**Your objective**
In the records below, which lines include "intros"? Copy them.

**Exercise data**
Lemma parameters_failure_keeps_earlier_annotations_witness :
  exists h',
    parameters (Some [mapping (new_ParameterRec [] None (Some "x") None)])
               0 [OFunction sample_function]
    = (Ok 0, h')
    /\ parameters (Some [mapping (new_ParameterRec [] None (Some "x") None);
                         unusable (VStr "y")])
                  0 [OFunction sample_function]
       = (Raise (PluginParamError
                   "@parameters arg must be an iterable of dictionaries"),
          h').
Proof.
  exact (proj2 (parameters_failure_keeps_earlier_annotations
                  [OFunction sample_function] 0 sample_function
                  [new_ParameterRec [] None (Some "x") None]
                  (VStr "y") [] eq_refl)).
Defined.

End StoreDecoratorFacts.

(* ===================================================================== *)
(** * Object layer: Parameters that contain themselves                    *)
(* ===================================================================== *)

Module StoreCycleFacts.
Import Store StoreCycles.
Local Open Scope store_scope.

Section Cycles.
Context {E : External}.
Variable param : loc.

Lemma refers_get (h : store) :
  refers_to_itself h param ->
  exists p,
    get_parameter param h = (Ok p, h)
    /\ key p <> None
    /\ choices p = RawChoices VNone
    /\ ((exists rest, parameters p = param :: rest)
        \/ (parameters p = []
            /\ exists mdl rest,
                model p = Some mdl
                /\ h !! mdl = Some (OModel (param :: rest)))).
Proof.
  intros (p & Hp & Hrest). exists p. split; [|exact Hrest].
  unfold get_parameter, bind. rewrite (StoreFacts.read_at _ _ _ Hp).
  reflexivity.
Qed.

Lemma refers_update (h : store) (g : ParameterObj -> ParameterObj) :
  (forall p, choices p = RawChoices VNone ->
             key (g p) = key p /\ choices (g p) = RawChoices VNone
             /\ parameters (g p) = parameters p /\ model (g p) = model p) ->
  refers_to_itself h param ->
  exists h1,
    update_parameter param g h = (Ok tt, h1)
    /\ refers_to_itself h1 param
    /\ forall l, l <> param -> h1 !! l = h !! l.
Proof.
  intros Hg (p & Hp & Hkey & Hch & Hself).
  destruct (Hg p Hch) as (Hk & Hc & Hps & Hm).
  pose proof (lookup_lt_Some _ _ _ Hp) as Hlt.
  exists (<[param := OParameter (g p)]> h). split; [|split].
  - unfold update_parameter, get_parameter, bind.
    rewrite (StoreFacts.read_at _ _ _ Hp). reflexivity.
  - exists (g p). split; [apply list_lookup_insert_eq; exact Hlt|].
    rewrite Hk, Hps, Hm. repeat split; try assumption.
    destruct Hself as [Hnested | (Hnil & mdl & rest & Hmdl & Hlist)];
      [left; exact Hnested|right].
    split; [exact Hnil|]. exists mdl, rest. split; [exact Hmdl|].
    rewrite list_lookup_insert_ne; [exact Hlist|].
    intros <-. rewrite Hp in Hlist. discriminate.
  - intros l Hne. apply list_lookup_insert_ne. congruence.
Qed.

**Answer to this exercise**
  intros (p & Hp & Hrest). exists p. split; [|exact Hrest].
  intros Hg (p & Hp & Hkey & Hch & Hself).
    intros <-. rewrite Hp in Hlist. discriminate.
  - intros l Hne. apply list_lookup_insert_ne. congruence.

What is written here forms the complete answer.